I put humans at the center of health, and always aim to develop systems that can fulfill human needs and work with people to achieve a goal, rather than trying to replace them. I think AI has a lot of potential as an interface between data and people. It’s hard to make sense of the thousands of blood glucose measurements someone may collect and to use that to inform how they manage their diabetes, but AI can help find why blood glucose changes and help inform behavior, like adjusting insulin dosing the day after exercise.

What kind of outcomes are you hoping to achieve with AI Lab?

We aim to generate new knowledge about health (like why some people regain consciousness after a stroke while others don’t) and use it to improve decisions (like how a patient in a hospital is cared for, or how people manage their chronic conditions or maintain their health).

There are a lot of things that can influence food choices — but AI probably wouldn’t be one of them! Could you please tell us how AI is being used to make people turn to healthier diets?
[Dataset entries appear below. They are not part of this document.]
(* ===== verification/LifecycleProps.v ===== *)
(** * What the lifecycle worker guarantees *)

From Stdlib Require Import ZArith Lia.
From S2P Require Import Prelude GoJson GenModels WorkflowStore Samples WorkflowStoreProps WorkflowRuns Barrier.
From S2P Require Import BarrierProps ProviderPolicy Finalization Steps FinalizationProps LifecycleWorker.

(** ** Receipts *)

(** How often a value occurs. *)
Definition occurs (v : string) (l : list string) : Z := Z.of_nat (length (filter (.= v) l)).

Lemma occurs_cons v x l : occurs v (x :: l) = (if decide (x = v) then 1 else 0) + occurs v l.
Proof. unfold occurs. rewrite filter_cons. destruct (decide (x = v)); simpl length; lia. Qed.

Lemma occurs_perm v l r : l ≡ₚ r → occurs v l = occurs v r.
Proof. intros E. unfold occurs. by rewrite E. Qed.

Lemma count_values_from l (seen : gmap string Z) v :
  default 0 (foldl (fun seen value => <[value := default 0 (seen !! value) + 1]> seen) seen l !! v)
  = default 0 (seen !! v) + occurs v l.
Proof.
  revert seen. induction l as [|x l IH]; intros seen; simpl; [unfold occurs; simpl; lia|].
  rewrite IH, occurs_cons. destruct (decide (x = v)) as [->|]; [rewrite lookup_insert_eq|rewrite lookup_insert_ne by done]; simpl; lia.
Qed.

Lemma uses_up_spec r (seen : gmap string Z) :
  (∀ v, 0 <= default 0 (seen !! v)) →
  uses_up seen r = true ↔ ∀ v, occurs v r <= default 0 (seen !! v).
Proof.
  revert seen. induction r as [|x r IH]; intros seen Hpos; simpl.
  { split; [|done]. intros _ v. apply Hpos. }
  pose proof (Hpos x) as Hx. destruct (Z.eqb_spec (default 0 (seen !! x)) 0) as [E|E].
  { split; [done|]. intros Hall. specialize (Hall x). rewrite occurs_cons, decide_True in Hall by done.
    unfold occurs in Hall. lia. }
  rewrite IH.
  - apply forall_proper. intros v. rewrite occurs_cons.
    destruct (decide (x = v)) as [->|]; [rewrite lookup_insert_eq|rewrite lookup_insert_ne by done]; simpl; lia.
  - intros v. destruct (decide (x = v)) as [->|]; [rewrite lookup_insert_eq; simpl; lia|]. rewrite lookup_insert_ne by done. apply Hpos.
Qed.

Lemma occurs_submseteq l r : (∀ v, occurs v r <= occurs v l) → r ⊆+ l.
Proof.
  revert l. induction r as [|x r IH]; intros l Hall; [apply submseteq_nil_l|].
  assert (x ∈ l) as (l' & Hl)%elem_of_Permutation.
  { pose proof (Hall x) as Hx. rewrite occurs_cons, decide_True in Hx by done.
    destruct (filter (.= x) l) as [|y ys] eqn:E; [unfold occurs in Hx; rewrite E in Hx; simpl in Hx; lia|].
    assert (y ∈ filter (.= x) l) as [-> ?]%list_elem_of_filter by (rewrite E; left). done. }
  rewrite Hl. apply submseteq_skip, IH. intros v. specialize (Hall v).
  rewrite (occurs_perm _ _ _ Hl), !occurs_cons in Hall. lia.
Qed.

(** The comparison of a recovered receipt with the stored one is exact:
    [sameStringSet] accepts two lists of asset ids precisely when one is a
    reordering of the other, repetitions counted. *)
Theorem same_string_set_is_permutation l r : sameStringSet l r = true ↔ l ≡ₚ r.
Proof.
  unfold sameStringSet. case_bool_decide as Hlen; simpl.
  - rewrite uses_up_spec.
    + split.
      * intros Hall. symmetry. apply submseteq_length_Permutation; [|lia]. apply occurs_submseteq.
        intros v. specialize (Hall v). unfold count_values in Hall. rewrite count_values_from, lookup_empty in Hall. exact Hall.
      * intros E v. unfold count_values. rewrite count_values_from, lookup_empty. by rewrite (occurs_perm _ _ _ E).
    + intros v. unfold count_values. rewrite count_values_from, lookup_empty. unfold occurs. simpl. lia.
  - split; [done|]. intros E. by rewrite E in Hlen.
Qed.

(** ** The worker only uses the store's commands *)

Section worker.
Context `{Runtime} {X : Type} `{Concurrency X} `{Ticking X}.
Implicit Types (job : GenerationJob).

Record provider_rely (p : ProviderAdapter (X:=X)) : Prop := {
  py_submit job : moves (pa_Submit p job);
  py_poll job : moves (pa_Poll p job);
  py_cancel job : moves (pa_Cancel p job)
}.

Record worker_rely (lw : LifecycleWorker (X:=X)) : Prop := {
  wr_finalizer : engine_rely (lw_finalizer lw);
  wr_provider k p : lw_providers lw !! k = Some p → provider_rely p;
  wr_recovery c : lw_resultRecovery lw = Some c → ∀ job, moves (c job);
  wr_queue c : lw_queue lw = Some c → ∀ t, moves (c t)
}.

Lemma timed_mutation_keeps change events :
  (∀ now j, keeps_job j (change now j)) → mutation_keeps (X:=X) (timed_mutation change events).
Proof. intros Hk j v j' ev v' [= <- _ _]. apply Hk. Qed.

Section methods.
Variable lw : LifecycleWorker (X:=X).
Hypothesis rely : worker_rely lw.
Let engine : engine_rely (lw_finalizer lw) := wr_finalizer lw rely.
Let others_move : moves others := er_others _ engine.
Definition turnAndClaimedInputLocked (fence : Fence) (turnID : string)
    : Eff (sworld X) (result (SessionTurnRun * SessionInputRecord)) :=
  let* s := get_store in
  match turns s !! TrimSpace turnID with
  | None => fail (turn_not_found turnID)
  | Some turn =>
      if negb (bool_decide (tr_SessionID turn = fn_SessionID fence))
      then fail (Wrapf "" ErrFenceRejected (": turn_id=" +:+ turnID))
      else
        try* input := claimedInputLocked fence (tr_InputID turn) claimed_or_running in
        ret (Ok (cloneTurn turn, input))
  end.

Definition new_turn (turnID runnerRunID : string) (input : SessionInputRecord) (fence : Fence)
    (spec : TurnSpec) (now : Time) : SessionTurnRun :=
  zeroSessionTurnRun
    <| tr_TurnID := turnID |> <| tr_InputID := in_InputID input |> <| tr_SessionID := in_SessionID input |>
    <| tr_RunnerRunID := runnerRunID |> <| tr_ParentTurnID := TrimSpace (ts_ParentTurnID spec) |>
    <| tr_ClaimFence := fn_FenceToken fence |> <| tr_Kind := in_InputType input |>
    <| tr_Status := TurnStatusPrepared |>
    <| tr_RunnerCheckpointID := TrimSpace (ts_RunnerCheckpointID spec) |>
    <| tr_Attempt := in_Attempts input |>
    <| tr_ContextMessageSeq := in_ContextMessageSeq input |>
    <| tr_ContextSeqFrozen := bool_decide (in_InputType input = InputTypeUserMessage)
                              && (0 <? in_ContextMessageSeq input) |>
    <| tr_CreatedAt := now |> <| tr_UpdatedAt := now |>.
(* ===== verification/SessionOps.v ===== *)
(** * Session runtime: every command makes effects

    Inversion lemmas for the guards that the methods share, and for each method
    the effects it makes on the store. *)

From Stdlib Require Import ZArith Lia Ascii Sorted.
From S2P Require Import Prelude GoJson SessionModels SessionStore SessionEffects SessionInv.

Lemma incr_room z : room z → incr z = z + 1.
Proof. unfold room, incr. intros H. apply wrap64_id. unfold in_int64, int64_min, int64_max in *. lia. Qed.

(** ** Stable identifiers are trimmed *)

Lemma hex_digit_firm n : (n < 16)%nat → firm_byte (hex_digit n) = true.
Proof. intros Hn. do 16 (destruct n as [|n]; [vm_compute; reflexivity|]). lia. Qed.

Lemma hex_bytes_last s a : last (String.list_ascii_of_string (hex_bytes s)) = Some a → firm_byte a = true.
Proof.
  induction s as [|c s IH]; cbn [hex_bytes String.list_ascii_of_string]; [done|].
  destruct (String.list_ascii_of_string (hex_bytes s)) as [|b l] eqn:E.
  - intros [= <-]. apply hex_digit_firm. lia.
  - intros Hl. apply IH. rewrite <-Hl. by rewrite !last_cons_cons.
Qed.

Lemma firm_hex p s : firm_key p "_" = true → TrimSpace (p +:+ "_" +:+ hex_bytes s) = p +:+ "_" +:+ hex_bytes s.
Proof.
  intros Hp. destruct (last (String.list_ascii_of_string (hex_bytes s))) as [a|] eqn:E.
  - apply TrimSpace_firm. unfold firm_key in *. rewrite E, (hex_bytes_last _ _ E).
    destruct (head _); [|done]. by apply andb_prop in Hp as [-> _].
  - apply last_None in E. destruct s; [|done]. exact (TrimSpace_firm p "" "_" Hp).
Qed.

Section ops.
Context `{Codec} `{Clock} {X : Type}.
Implicit Types (w : sworld X) (s : MemoryStore).

Lemma StableTurnID_trimmed sid i : TrimSpace (StableTurnID sid i) = StableTurnID sid i.
Proof. exact (firm_hex "turn" (String.substring 0 16 _) eq_refl). Qed.

(** ** What a command does *)

Lemma no_effect s : command_effect s s.
Proof. exists s. split; [apply rtc_refl|by left]. Qed.

#[local] Hint Resolve no_effect : core.

Lemma one_effect s s' : effect s s' → command_effect s s'.
Proof. intros He. exists s. split; [apply rtc_refl|by right]. Qed.

Lemma quiet_effects s s' : rtc quiet s s' → command_effect s s'.
Proof. intros He. exists s'. split; [done|by left]. Qed.

Lemma quiet_then s s1 s' : rtc quiet s s1 → effect s1 s' → command_effect s s'.
Proof. intros He Hl. exists s1. split; [done|by right]. Qed.

Lemma quiet_rtc s s' : rtc quiet s s' → rtc effect s s'.
Proof. induction 1 as [|s s1 s' [He _] _ IH]; [apply rtc_refl|by eapply rtc_l]. Qed.

Lemma command_effect_rtc s s' : command_effect s s' → rtc effect s s'.
Proof. intros (s1 & Hq%quiet_rtc & [-> | He]); [done|]. by eapply rtc_r. Qed.

Lemma command_effect_within n s s' :
  session_inv s → command_effect s s' → within n s → within (n + 1) s'.
Proof.
  intros Hi (s1 & Hq & Hlast) Hw.
  assert (within n s1) as Hw1.
  { clear Hlast Hi. induction Hq as [|s s1 s2 [_ Hk] _ IH]; [done|]. by apply IH, Hk. }
  pose proof (effects_inv _ _ (quiet_rtc _ _ Hq) Hi) as Hi1.
  destruct Hlast as [<- | He]; [apply (within_le n); [lia|done]|by eapply effect_within].
Qed.

(** ** The shared guards *)

Lemma validateFence_Ok s f now l :
  validateFenceLocked s f now = Ok l →
  leases s !! TrimSpace (fn_SessionID f) = Some l ∧ TrimSpace (fn_SessionID f) ≠ "" ∧
  sl_OwnerID l = TrimSpace (fn_OwnerID f) ∧ TrimSpace (fn_OwnerID f) ≠ "" ∧
  sl_FenceToken l = fn_FenceToken f ∧ 0 < fn_FenceToken f ∧ now < sl_LeaseUntil l.
Proof.
  unfold validateFenceLocked. cbn. destruct (leases s !! _) as [l'|]; [|done].
  destruct (_ || _) eqn:E; [done|]. intros [= ->].
  rewrite !orb_false_iff, !negb_false_iff, !bool_decide_eq_false, bool_decide_eq_true in E.
  unfold After in E. rewrite Z.eqb_eq, Z.leb_gt, Z.ltb_lt in E. naive_solver.
Qed.

Lemma with_fence_inv {A} f (k : Time → SessionRuntimeLease → Eff (sworld X) (result A)) w a w' :
  with_fence f k w = (a, w') →
  (∃ e, a = Err e ∧ sw_store w' = sw_store w) ∨
  (∃ now l w1, sw_store w1 = sw_store w ∧ validateFenceLocked (sw_store w) f now = Ok l ∧ k now l w1 = (a, w')).
Proof.
  unfold with_fence, bind, s_now, get_store, fail, ret. cbn.
  destruct (validateFenceLocked _ _ _) as [l|e] eqn:E; intros Hk; [right|left].
  - eexists _, _, _. split; [|split; [exact E|exact Hk]]. done.
  - exists e. by injection Hk as <- <-.
Qed.

Lemma commit_inv {A} s (a : A) w r w' : commit s a w = (r, w') → r = Ok a ∧ sw_store w' = s.
Proof. by intros [= <- <-]. Qed.

(** The input is the fence's claim. *)
Definition claimed_by (f : Fence) (s : MemoryStore) (id : string) (r : SessionInputRecord) : Prop :=
  inputs s !! TrimSpace id = Some r ∧ in_SessionID r = fn_SessionID f ∧ in_ClaimOwner r = fn_OwnerID f ∧
  in_ClaimFence r = fn_FenceToken f ∧ holds_claim r = true ∧ is_Some (in_LeaseUntil r).
(* ===== verification/SessionRuns.v ===== *)
(** * Session runtime: theorems about runs of the store

    One owner at a time in the lane of a session, fences that stay refused once
    overtaken, endings that stay, announcements of the dead, the contract of
    [EnqueueInput] and of [ClaimNext], and continuations applied once. *)

From Stdlib Require Import ZArith Lia Ascii Sorted.
From S2P Require Import Prelude GoJson SessionModels SessionStore SessionEffects SessionInv SessionOps SessionProps.

(** ** Sample data

    A codec that writes a user message as its identifier, a clock that
    advances by one, and a short run: two messages of one session, a lease and
    the claim of the first message. *)
Module SessionSample.
#[export] Instance codec : Codec := {|
  json_Marshal_input v :=
    match v with TUserMessage m => Ok (um_MessageID m) | _ => Ok "{}" end;
  json_Marshal_map m := "{}";
  json_Valid s := negb (bool_decide (s = ""));
  json_Unmarshal_any s := Some (AStr s);
  json_Unmarshal_UserMessage s := Ok (NewUserMessage s "");
  json_Unmarshal_ResumeRequested s := Err (Errorf "no sample");
  json_Unmarshal_BatchContinuationResult s := Err (Errorf "no sample");
  json_Unmarshal_ApprovalContinuationResult s := Err (Errorf "no sample");
  sha256_Sum256 s := s
|}.
#[export] Instance ticking : Clock := fun n => 1000 + Z.of_nat n.

Definition message (id : string) : SessionInput := ByValue (TUserMessage (NewUserMessage id "")).
Definition world0 : sworld unit := mkSWorld NewMemoryStore 0 tt.
Definition world1 : sworld unit := (run_command (CEnqueueInput "s" (message "m1")) world0).2.
Definition world2 : sworld unit := (run_command (CEnqueueInput "s" (message "m2")) world1).2.
Definition world3 : sworld unit := (run_command (CAcquireLease "s" "a" 100) world2).2.
Definition fence : Fence := mkFence "s" "a" 1.
Definition options : ClaimOptions := mkClaimOptions fence 50 3.
Definition world4 : sworld unit := (run_command (CClaimNext options) world3).2.

Lemma reach (c : session_command) (n : nat) (w : sworld unit) : reached n w → reached (S n) (run_command c w).2.
Proof.
  intros (w0 & Hw0 & Hr). exists w0. split; [done|]. eapply nsteps_r; [exact Hr|].
  destruct (run_command c w) as [e w'] eqn:E. eapply step_command. exact E.
Qed.

Lemma reached0 : reached 0 world0.
Proof. exists world0. split; [reflexivity|constructor]. Qed.
Lemma reached1 : reached 1 world1.
Proof. apply reach, reached0. Qed.
Lemma reached2 : reached 2 world2.
Proof. apply reach, reached1. Qed.
Lemma reached3 : reached 3 world3.
Proof. apply reach, reached2. Qed.
Lemma reached4 : reached 4 world4.
Proof. apply reach, reached3. Qed.

(** The run does what it is meant to. *)
Example claimed_first : (fun '(k, r) => (k, in_Status r, in_EnqueueSeq r, in_Attempts r)) <$> map_to_list (inputs (sw_store world4))
  = [("message:m1", "claimed", 1, 1); ("message:m2", "pending", 2, 0)]
  ∨ (fun '(k, r) => (k, in_Status r, in_EnqueueSeq r, in_Attempts r)) <$> map_to_list (inputs (sw_store world4))
  = [("message:m2", "pending", 2, 0); ("message:m1", "claimed", 1, 1)].
Proof. vm_compute. first [left; reflexivity|right; reflexivity]. Qed.
End SessionSample.

Section theorems.
Context `{Codec} `{Clock} {X : Type}.
Implicit Types (w : sworld X) (s : MemoryStore).

(** ** Lanes *)

(** C9. In every store that the runtime can reach, a session has at most one
    input that has been started and has not ended, so at most one input of it is
    claimed or running; the sequence numbers of its inputs are positive, differ
    and do not exceed its counter; and each claimed or running input holds its
    claim under a token of the session's lease that is the current one only if
    the claim is the current owner's. *)
Theorem one_started_input_per_session w :
  session_reachable w →
  (∀ k1 k2 r1 r2, inputs (sw_store w) !! k1 = Some r1 → inputs (sw_store w) !! k2 = Some r2 →
     in_SessionID r1 = in_SessionID r2 →
     (is_started r1 = true → is_started r2 = true → k1 = k2) ∧
     (holds_claim r1 = true → holds_claim r2 = true → k1 = k2) ∧
     (in_EnqueueSeq r1 = in_EnqueueSeq r2 → k1 = k2)) ∧
  (∀ k r, inputs (sw_store w) !! k = Some r →
     1 <= in_EnqueueSeq r <= counter_at (inputCounters (sw_store w)) (in_SessionID r) ∧
     (holds_claim r = true → ∃ l,
        leases (sw_store w) !! in_SessionID r = Some l ∧ 0 < in_ClaimFence r <= sl_FenceToken l ∧
        (in_ClaimFence r = sl_FenceToken l → TrimSpace (in_ClaimOwner r) = sl_OwnerID l))).
Proof.
  intros Hr%session_reachable_inv. destruct Hr as [L _ E _ _ _]. split.
  - intros k1 k2 r1 r2 H1 H2 Hs. split; [by eapply (lane_single _ L)|].
    split; [by eapply lane_claims|by eapply (lane_order _ L)].
  - intros k r Hk. split; [by eapply (lane_seq _ L)|by apply (lease_claim _ E _ _ Hk)].
Qed.

(** ** Fences *)

Definition overtaken (l : SessionRuntimeLease) (f : Fence) : Prop :=
  fn_FenceToken f < sl_FenceToken l ∨
  (fn_FenceToken f = sl_FenceToken l ∧ TrimSpace (fn_OwnerID f) ≠ sl_OwnerID l).

Lemma overtaken_history l l' f : lease_history l l' → overtaken l f → overtaken l' f.
Proof.
  unfold overtaken. intros [Hle Heq] [Hlt|[Htok Ho]]; [left; lia|].
  destruct (decide (sl_FenceToken l' = sl_FenceToken l)) as [E|]; [|left; lia].
  right. rewrite E, Heq by done. done.
Qed.

Lemma overtaken_rejected s f l now :
  leases s !! TrimSpace (fn_SessionID f) = Some l → overtaken l f → ∃ e, validateFenceLocked s f now = Err e.
Proof.
  intros Hl Ho. destruct (validateFenceLocked s f now) as [l'|e] eqn:E; [|by exists e]. exfalso.
  destruct (validateFence_Ok _ _ _ _ E) as (E1 & _ & E2 & _ & E3 & _). assert (l' = l) as -> by congruence.
  destruct Ho as [?|[_ Ho]]; [lia|]. by apply Ho.
Qed.

Definition refused {A} (c : Eff (sworld X) (result A)) w : Prop :=
  ∃ e w', c w = (Err e, w') ∧ sw_store w' = sw_store w.

Lemma refused_fail {A} e w : refused (@fail (sworld X) A e) w.
Proof. by exists e, w. Qed.

Lemma refused_if {A} (b : bool) e (c : Eff (sworld X) (result A)) w :
  refused c w → refused (if b then fail e else c) w.
Proof. destruct b; [intros; apply refused_fail|done]. Qed.

Lemma refused_fence {A} f (k : Time → SessionRuntimeLease → Eff (sworld X) (result A)) w :
  (∀ now, ∃ e, validateFenceLocked (sw_store w) f now = Err e) → refused (with_fence f k) w.
Proof.
  intros Hf. destruct (Hf (now_at (sw_reads w))) as [e He]. unfold refused, with_fence, bind, s_now, get_store.
  cbn. rewrite He. by eexists _, _.
Qed.

Lemma refused_command {A} (c : Eff (sworld X) (result A)) w :
  refused c w → ∃ e w', only_error c w = (Some e, w') ∧ sw_store w' = sw_store w.
Proof. intros (e & w' & E & Hs). exists e, w'. unfold only_error, bind. by rewrite E. Qed.

Lemma fenced_command_refused c f w :
  fence_of c = Some f → (∀ now, ∃ e, validateFenceLocked (sw_store w) f now = Err e) →
  ∃ e w', run_command c w = (Some e, w') ∧ sw_store w' = sw_store w.
Proof.
  intros Hc Hf. destruct c; try discriminate Hc; injection Hc as <-;
    cbn [run_command]; apply refused_command;
    repeat first [by apply refused_fence | apply refused_if].
Qed.

(** C37. Once the lease of a session has moved past a fence -- its token is
    larger, or it is the same and belongs to another owner -- every method that
    carries the fence is refused from then on, after any further commands of any
    callers, and leaves the store as it is. *)
Theorem overtaken_fence_is_refused w w' sid l c f :
  session_future w w' → leases (sw_store w) !! sid = Some l →
  fence_of c = Some f → TrimSpace (fn_SessionID f) = sid → overtaken l f →
  ∃ e w'', run_command c w' = (Some e, w'') ∧ sw_store w'' = sw_store w'.
Proof.
  intros Hfut Hl Hc Hsid Ho. pose proof (future_history _ _ Hfut) as Hh.
  assert (trimmed_leases (sw_store w) !! sid = Some l) as Hl'.
  { apply map_lookup_filter_Some. split; [done|]. rewrite <-Hsid. apply TrimSpace_idem. }
  destruct (hist_leases _ _ Hh _ _ Hl') as (l' & [Hl2 _]%map_lookup_filter_Some & Hlh).
  eapply fenced_command_refused; [exact Hc|]. intros now.
  eapply overtaken_rejected; [by rewrite Hsid|by eapply overtaken_history].
Qed.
AI is already influencing our food choices in ways we often don’t think about. It determines what food ads we see when we look at a website, and what restaurants show up at the top of search results. But traditionally what we know about what we should eat comes from generic guidelines. The biggest recent change has been the use of AI to provide personalized nutrition guidance, so figuring out what kinds of foods will keep your blood sugar healthy. To get this information though you either need to be part of a research study or pay a company, so it’s not very accessible. The new NIH Nutrition for Precision Health program aims to change this by learning not just learning individualized relationships between diet and health but doing this in a way that we can provide information to people who aren’t part of the study. The AI part is taking the huge amount of data collected (microbiome, genome, social determinants of health, what foods people eat, various indicators of health etc.) and learning the relationship between these factors.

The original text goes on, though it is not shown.